### Material provided
(** The pairs in the order the two loops of [schedule_reviews] visit them. *)
Definition pairs_of (config : pydict) : list (json * json) :=
  flat_map (fun p => map (fun r => (p, r)) (reviewers_of config)) (permissions_of config).

(** What the body of the inner loop makes of the job table and of the log for
    one pair: the table is what the evaluation of the pair's text leaves, and
    the log has one more line, of success when the evaluation returned and of
    failure, with the exception, when it raised. *)
Definition pair_step (frame : nat) (t : Z) (state : list Job * list (Level * text))
  (pair : json * json) : list Job * list (Level * text) :=
  let '(table, outcome) :=
    eval_expr (expression_of (fst pair)) (JobClosure frame) t (fst state) in
  (table, snd state ++ [match outcome with
                        | None => scheduled_entry (fst pair) (snd pair)
                        | Some e => failed_entry (fst pair) (snd pair) e
                        end]).

(** Evaluating [text] returns, having added to the table one job that calls
    the function given. *)
Definition registers_one_job (text : string) : Prop :=
  forall f t table, exists trigger due,
    eval_expr text f t table
    = (table ++ [{| job_trigger := trigger; job_next_run := due; job_func := f |}], None).


End Forms.

(** * Properties *)

(** ** Validation *)

Lemma dict_mem_get (k : string) (d : pydict) :
  dict_mem k d = true <-> exists v, dict_get k d = Some v.
Proof.
  unfold dict_mem. destruct (dict_get k d) as [v|].
  - split; [eauto | reflexivity].
  - split; [discriminate | intros [v H]; discriminate].
Qed.

Lemma require_keys_first_missing (prefix : string) (keys : list string) (d : pydict) :
  require_keys prefix keys d =
  match first_missing keys d with
  | Some k => Raise (ValueError (prefix ++ k))
  | None => Ok tt
  end.
Proof.
  unfold first_missing. induction keys as [|key rest IH]; simpl.
  - reflexivity.
  - destruct (dict_mem key d); simpl; [exact IH | reflexivity].
Qed.

Lemma require_keys_ok (prefix : string) (keys : list string) (d : pydict) :
  require_keys prefix keys d = Ok tt <-> Forall (fun k => dict_mem k d = true) keys.
Proof.
  induction keys as [|key rest IH]; simpl.
  - split; [constructor | reflexivity].
  - destruct (dict_mem key d) eqn:E.
    + rewrite IH. split; [now constructor | now inversion 1].
    + split; [discriminate | inversion 1; congruence].
Qed.

Lemma rfor_ok {A} (l : list A) (body : A -> Result unit) :
  rfor l body = Ok tt <-> Forall (fun x => body x = Ok tt) l.
Proof.
  induction l as [|x rest IH]; simpl.
  - split; [constructor | reflexivity].
  - destruct (body x) as [[]|e] eqn:E; simpl.
    + rewrite IH. split; [now constructor | now inversion 1].
    + split; [discriminate | inversion 1; congruence].
Qed.

Arguments require_keys : simpl never.

(** What a permission entry that passes its checks looks like. *)
Lemma check_permission_inv (permission : json) :
  check_permission permission = Ok tt ->
  exists p description details schedule,
    permission = JDict p
    /\ dict_get "description" p = Some description
    /\ dict_get "permission_details" p = Some (JDict details)
    /\ dict_get "review_schedule" p = Some (JStr schedule).
Proof.
  destruct permission as [| | | | | |p]; simpl; try discriminate.
  destruct (require_keys _ required_permission_keys p) as [[]|e] eqn:K; simpl; [|discriminate].
  apply require_keys_ok in K.
  inversion K as [|? ? Hd K1]; subst. inversion K1 as [|? ? Hp K2]; subst.
  inversion K2 as [|? ? Hs _]; subst.
  apply dict_mem_get in Hd as [description Hd].
  apply dict_mem_get in Hp as [details Hp].
  apply dict_mem_get in Hs as [schedule Hs].
  unfold subscript. rewrite Hp, Hs. simpl.
  destruct details; simpl; try discriminate.
  destruct schedule; simpl; try discriminate.
  intros _. eauto 10.
Qed.
(** * graphqllib: the type graph of [graphql/core/type/definition.py]
      and the asyncio bridge of [graphql/core/execution/middlewares/asyncio.py]

    A shallow embedding.  Python objects that the code only reads are
    Rocq values; objects that the code mutates or aliases live in an
    explicit store indexed by object identity.  Failing [assert]s are the
    [Raise] outcome of a small state-and-exception monad. *)

From Stdlib Require Import Ascii String.
From stdpp Require Import gmap strings list fin_maps.

(** ** Python preliminaries *)

(** Object identity ([id(obj)]). *)
Definition oid := nat.

(** Outcome of a Python call: a value, or a raised exception carrying its
    message. *)
Inductive result (A : Type) : Type :=
| Ok (a : A)
| Raise (msg : string).
Arguments Ok {A} a.
Arguments Raise {A} msg.

Definition succeeded {A} (r : result A) : bool :=
  match r with Ok _ => true | Raise _ => false end.

(** A constructor argument that is meant to be a function.  The code asks
    two separate questions of it, [callable(c)] and its truth value
    ([if c:]), so the four kinds of object that answer them differently are
    kept apart: [None]; a function (callable, and truthy like every
    function); a callable object whose class makes it falsy (it defines
    [__call__] and a [__bool__] or [__len__] that answers false); and an
    object that is not callable, with its truth value. *)
Inductive capability (F : Type) : Type :=
| PyNone
| PyCallable (f : F)
| PyFalsyCallable (f : F)
| PyOther (truthy : bool).
Arguments PyNone {F}.
Arguments PyCallable {F} f.
Arguments PyFalsyCallable {F} f.
Arguments PyOther {F} truthy.

(** [callable(c)] *)
Definition callable {F} (c : capability F) : bool :=
  match c with PyCallable _ | PyFalsyCallable _ => true | _ => false end.

(** [bool(c)] *)
Definition truthy {F} (c : capability F) : bool :=
  match c with
  | PyNone => false
  | PyCallable _ => true
  | PyFalsyCallable _ => false
  | PyOther b => b
  end.

(** [c(x)]: calling an object that is not callable raises [TypeError]. *)
Definition call_capability {A B} (c : capability (A -> B)) (x : A) : result B :=
  match c with
  | PyCallable f | PyFalsyCallable f => Ok (f x)
  | _ => Raise "TypeError: object is not callable"
  end.

(** ** Names *)

Definition is_name_start (c : ascii) : bool :=
  let n := nat_of_ascii c in
  (n =? 95) || ((97 <=? n) && (n <=? 122)) || ((65 <=? n) && (n <=? 90)).

Definition is_name_continue (c : ascii) : bool :=
  is_name_start c || ((48 <=? nat_of_ascii c) && (nat_of_ascii c <=? 57)).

### Exercise goal
Wherever the string "unfold" appears in a line of the records, copy that line.

### Result of this exercise
  unfold dict_mem. destruct (dict_get k d) as [v|].
  unfold first_missing. induction keys as [|key rest IH]; simpl.
  unfold subscript. rewrite Hp, Hs. simpl.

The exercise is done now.